The National Association for Research and Therapy of Homosexuality, the American Association of Christian Counselors, and two therapists, Tara King and Ronald Newman, sued New Jersey on behalf of their patients.
"By preventing minors from ... seeking to reduce or eliminate their unwanted same-sex sexual attractions, behaviors, or identities through counseling such as sexual orientation change efforts, A3371 denies or severely impairs plaintiffs' clients and all minors their right to self-determination, their right to prioritize their religious and moral values, and their right to receive effective counseling consistent with those values," the suit stated.
U.S. District Judge Freda Wolfson ruled that "sexual orientation change efforts" (SOCE) are not protected by the first and fourteenth amendments because it "is not a means of communication to express any particular viewpoint; rather, it is a means of treatment intended to bring about a change in the mental health and psyche of the client who desires and seeks out such a change."
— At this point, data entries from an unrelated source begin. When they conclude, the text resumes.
(** The transition itself never writes the ledger. *)
Lemma keeps_apply ps i cb : keeps (apply_action ps i cb).
Proof.
  unfold apply_action, mark_pending, mark_succeeded, mark_canceled_by_provider, payments_audit.
  steps_walk.
Qed.
End ApplyFrame.

(** ** Running the ledger's INSERT ... ON CONFLICT DO NOTHING *)

Lemma on_conflict_inv {R} `{Table R} (conflict : R -> bool) (r : R) s res s' :
  no_rivals (env s) -> insert_on_conflict_do_nothing conflict r s = (res, s') ->
  env s' = env s /\
  ((res = Ok true /\ db s' = t_put r (db s) /\ t_get (db s) !! t_id r = None /\
    select conflict (t_get (db s)) = []) \/
   (res = Ok false /\ db s' = db s /\ select conflict (t_get (db s)) ≠ []) \/
   (exists e, res = Raise e /\ (db s' = db s \/
      (db s' = t_put r (db s) /\ aborted s' = true /\
       select conflict (t_get (db s)) = [])))).
Proof.
  intros Hr H1. unfold insert_on_conflict_do_nothing in H1. unfold bind at 1 in H1.
  destruct (flush s) as [[[]|e] s1] eqn:Ef.
  2:{ apply flush_inv in Ef as (Hd & _ & He & _). simplify_eq. naive_solver. }
  pose proof Ef as (_ & _ & _ & -> & Ha & _)%flush_inv. clear Ef.
  unfold bind at 1 in H1. unfold rivals in H1.
  set (s2 := mkSt _ _ _ _ _ _ _ _ _ _ _ _ _ _ _ _) in H1.
  assert (Hd2 : db s2 = db s) by apply Hr. assert (He2 : env s2 = env s) by done.
  assert (Ha2 : aborted s2 = false) by done. clearbody s2.
  erewrite bind_Ok in H1 by (by apply query_run). rewrite Hd2 in H1.
  destruct (select conflict (t_get (db s))) as [|x l] eqn:Es.
  - unfold bind in H1. destruct (insert_row r s2) as [[u|e] s3] eqn:Ei.
    + apply insert_row_Ok in Ei as (-> & _ & Hn & _). unfold ret in H1. simplify_eq. simpl.
      rewrite Hd2 in *. split; [done|]. left. auto.
    + simplify_eq. unfold insert_row in Ei. rewrite Ha2 in Ei.
      destruct (t_get (db s2) !! t_id r); [simplify_eq; simpl; naive_solver|].
      unfold flush in Ei. simpl in Ei. rewrite Ha2 in Ei. rewrite Hd2 in Ei.
      destruct (db_ranges _); simpl in Ei; [destruct (db_ok _); simpl in Ei|];
        simplify_eq; simpl; rewrite Hd2; naive_solver.
  - unfold ret in H1. simplify_eq. rewrite Hd2. naive_solver.
Qed.

(** ** Forged callbacks *)

Definition hex_digest (d : string) : Prop := String.length d = 64%nat /\ str_all hex_ch d = true.

Lemma str_all_drop_prefix p a b : str_all p (a +:+ b) = true -> str_all p b = true.
Proof. rewrite str_all_app. by intros [_ ?]%andb_prop. Qed.

(** A key that ends in [:action] is not a key of the rejected namespace: a
    digest holds no colon and is longer than the name of an action. *)
Lemma rejected_key_not_dedup digest cb :
  hex_digest digest -> rejected_key digest ≠ dedup_key cb.
Proof.
  intros [Hl Hh] Heq. unfold rejected_key, dedup_key in Heq.
  assert (Hcut : forall t a, "rejected:" +:+ digest = t +:+ ":" +:+ a ->
            (t = "rejected" /\ a = digest) \/ exists x y, digest = x +:+ String ":" y).
  { clear. intros t a. unfold String.append at 1.
    do 9 (destruct t as [|? t]; [intros [= H]; first [by left | fail] |
      cbn [String.append]; intros H; injection H as <- H; revert H]).
    intros ->. right. exists t, a. done. }
  apply Hcut in Heq as [[_ Ha]|(x & y & ->)].
  - rewrite <- Ha in Hl. by destruct (cb_action cb).
  - apply str_all_drop_prefix in Hh. done.
Qed.

(** What a forged callback can leave behind: at most one ledger row, in the
    rejected namespace. *)
Definition only_journal (code : string) (en : Env) (d d' : Db) : Prop :=
  d' = d \/ exists w x, d' = t_put w d /\ hooks_of d !! w_id w = None /\ w_provider w = code /\
    w_dedup_key w = rejected_key (sha256_hex en x) /\ w_status w = WRejected /\
    w_payment_id w = None.

Lemma journal_rejected_inv code raw s res s' :
  no_rivals (env s) -> journal_rejected code raw s = (res, s') ->
  env s' = env s /\
  match res with
  | Ok _ => only_journal code (env s) (db s) (db s')
  | Raise _ => db s' = db s \/ aborted s' = true
  end.
Proof.
  intros Hr H. unfold journal_rejected in H.
  erewrite bind_Ok in H by done. erewrite bind_Ok in H by apply new_uuid7_run.
  erewrite bind_Ok in H by apply now_run. unfold bind in H.
  destruct (insert_on_conflict_do_nothing _ _ _) as [[b|e] s1] eqn:Ei; unfold ret in H;
    simplify_eq; apply on_conflict_inv in Ei as (He & Hc); [|done| |done].
  - split; [exact He|]. destruct Hc as [(Hb & Hd & Hn & _)|[(Hb & Hd & _)|(e & ? & _)]];
      simplify_eq; [|by left].
    right. eexists _, (rw_body raw +:+ "|" +:+ py_repr_items (env s) (rw_form raw)).
    split; [exact Hd|]. split; [exact Hn|]. done.
  - split; [exact He|]. destruct Hc as [(? & _)|[(? & _)|(e' & _ & Hd)]]; simplify_eq.
    destruct Hd as [Hd|(_ & Hd & _)]; auto.
Qed.

(** A row of the rejected namespace is invisible to the deduplication of
    authenticated callbacks. *)
Lemma select_put_other {R} `{Table R} (p : R -> bool) (d : Db) (r : R) :
  (forall d t, t_get (t_set (R:=R) t d) = t) ->
  t_get d !! t_id r = None -> p r = false ->
  forall x, x ∈ select p (t_get (t_put r d)) <-> x ∈ select p (t_get d).
Proof.
  intros Hg Hn Hp x. unfold t_put. rewrite Hg, !elem_of_select. split.
  - intros [[i Hi] Hx]. rewrite lookup_insert in Hi.
    case_decide; simplify_eq; [congruence|eauto].
  - intros [[i Hi] Hx]. split; [|done]. exists i. rewrite lookup_insert_ne; [done|congruence].
Qed.


(** ** A callback inside its transaction *)

Lemma dispatch_forged wp code cb raw s o s' :
  no_rivals (env s) -> cb_signature_valid cb = false ->
  dispatch wp code cb raw s = (Ok o, s') ->
  oc_status o = OutInvalidSignature /\ only_journal code (env s) (db s) (db s').
Proof.
  intros Hr Hv H. unfold dispatch in H. destruct (bool_decide _).
  - unfold handle_read_only in H. rewrite Hv in H. simpl in H. unfold ret in H. simplify_eq.
    split; [done|by left].
  - rewrite Hv in H. simpl in H. apply bind_inv_Ok in H as (u & s1 & Hj & H).
    unfold ret in H. simplify_eq. split; [done|].
    by apply journal_rejected_inv in Hj as [_ Hj].
Qed.

(** Authenticated and state-changing. *)
Definition acts (cb : ProviderCallback) : Prop :=
  cb_signature_valid cb = true /\ cb_action cb ∉ READ_ONLY_ACTIONS.
Definition add_order_item (tenant order : uuid) (x : priced_line) : SM unit :=
  let '(product, quantity, price) := x in
  i <- new_uuid7 ;;
  t <- now ;;
  repo_add tenant None (fun tenant =>
    mkOrderItem i tenant order product quantity (m_amount price) (m_currency price) t) ;;;
  ret tt.

Definition place_order (os : OrderService) (lines : list OrderLineIn) (provider : string)
    : SM OrderCheckoutDTO :=
  match ors_products os, ors_payments os with
  | Some products, Some payments =>
    customer <- customer_id (ors_ctx os) ;;
    acc <- fold_m lines ([], 0%Z, "") (price_line products) ;;
    let '(priced, total, currency) := acc in
    guardM (str_empty currency)
      (EDomain InvariantViolationError "order must contain at least one item") ;;;
    i <- new_uuid7 ;;
    t <- now ;;
    repo_add (ors_tenant os) None (fun tenant =>
      mkOrder i tenant customer OrdPending total currency None t) ;;;
    for_each priced (add_order_item (ors_tenant os) i) ;;;
    emit SvcOrders (ors_ctx os) "commerce.order.created"
      [("order_id", JStr (uuid_str i)); ("customer_user_id", JStr (uuid_str customer));
       ("total_amount", JInt total); ("currency", JStr currency)] ;;;
    amount <- lift_res (new_money total currency) ;;
    checkout <- create_payment payments amount "commerce.order" (uuid_str i) provider
                  ("order:" +:+ uuid_str i) None None ;;
    upd i (fun o => set_order (o_status o) (Some (co_payment_id checkout)) o) ;;;
    flush ;;;
    ret (mkOrderCheckout i (co_payment_id checkout) (co_provider checkout) (co_checkout_url checkout))
  | _, _ =>
    raise (EDomain InvariantViolationError "place_order requires products and payments services")
  end.

(** [_to_dtos]: all the orders' lines in one query. *)
Definition item_dto (it : OrderItem) : OrderItemDTO :=
  mkItemDTO (oi_product_id it) (oi_quantity it) (oi_unit_price_amount it) (oi_currency it).

Definition to_dtos (os : OrderService) (orders : list Order) : SM (list OrderDTO) :=
  items <- match orders with
           | [] => ret []
           | _ => repo_find (ors_tenant os) (fun it => bool_decide (oi_order_id it ∈ o_id <$> orders))
                    (order_asc oi_created_at) None
           end ;;
  ret ((fun o => mkOrderDTO (o_id o) (o_status o) (o_total_amount o) (o_currency o) (o_payment_id o)
                   (item_dto <$> List.filter (fun it => bool_decide (oi_order_id it = o_id o)) items))
       <$> orders).

Definition get_own (os : OrderService) (order_id : uuid) : SM OrderDTO :=
  order <- repo_get_or_raise "Order" (ors_tenant os) order_id ;;
  me <- customer_id (ors_ctx os) ;;
  if negb (bool_decide (o_customer_user_id order = me))
  then raise (EDomain NotFoundError ("Order " +:+ uuid_str order_id +:+ " not found"))
  else
    dtos <- to_dtos os [order] ;;
    match dtos with d :: _ => ret d | [] => raise EOverflow end.

(** [_page] *)
Definition order_page (os : OrderService) (result : PageResult Order) : SM (PageResult OrderDTO) :=
  items <- to_dtos os (pr_items result) ;;
  ret (mkPageResult items (pr_total result) (pr_limit result) (pr_offset result)).

Definition list_own (os : OrderService) (page : Page) : SM (PageResult OrderDTO) :=
  me <- customer_id (ors_ctx os) ;;
  result <- repo_find_paged (ors_tenant os) (fun o => bool_decide (o_customer_user_id o = me))
              (order_desc o_created_at) page ;;
  order_page os result.

Definition list_all (os : OrderService) (page : Page) : SM (PageResult OrderDTO) :=
  guard_require (ors_access os) (ors_ctx os) ORDER_READ ;;;
  result <- repo_find_paged (ors_tenant os) (fun _ => true) (order_desc o_created_at) page ;;
  order_page os result.

Definition mark_paid (os : OrderService) (order_id : uuid) (payment_id : option uuid) (late : bool)
    : SM (option Order) :=
  o <- repo_get (ors_tenant os) order_id ;;
  match o with
  | None => ret None
  | Some order =>
    if bool_decide (o_status order = OrdPaid) then ret (Some order)
    else
      let revived := bool_decide (o_status order = OrdCanceled) in
      if revived && negb (late && match payment_id with
                                  | Some p => bool_decide (o_payment_id order = Some p)
                                  | None => false end)
      then ret None
      else
        let i := o_id order in
        upd i (fun o => set_order OrdPaid
                 (match payment_id with Some p => Some p | None => o_payment_id o end) o) ;;;
        flush ;;;
        emit SvcOrders (ors_ctx os) "commerce.order.paid"
          [("order_id", JStr (uuid_str i));
           ("payment_id", match payment_id with Some p => JStr (uuid_str p) | None => JNull end);
           ("late", JBool revived)] ;;;
        o' <- load i ;;
        ret (Some o')
  end.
The complaint was dismissed in full.
Wolfson said it’s not important whether SOCE does harm or good.
She added that "'counseling' is not entitled to special constitutional protection merely because it is primarily carried out through talk therapy."
The New Jersey statute is not overly broad or vague. "Being lesbian, gay, or bisexual is not a disease, disorder, illness, deficiency, or shortcoming," it says. "The major professional associations of mental health practitioners and researchers in the U.S. have recognized this fact for nearly 40 years."
Legislators argued that "minors who experience family rejection based on their sexual orientation face especially serious health risks” and "such directed efforts [at changing sexual orientation] are against fundamental principles of psychoanalytic treatment and often result in substantial psychological pain by reinforcing damaging internalized attitudes."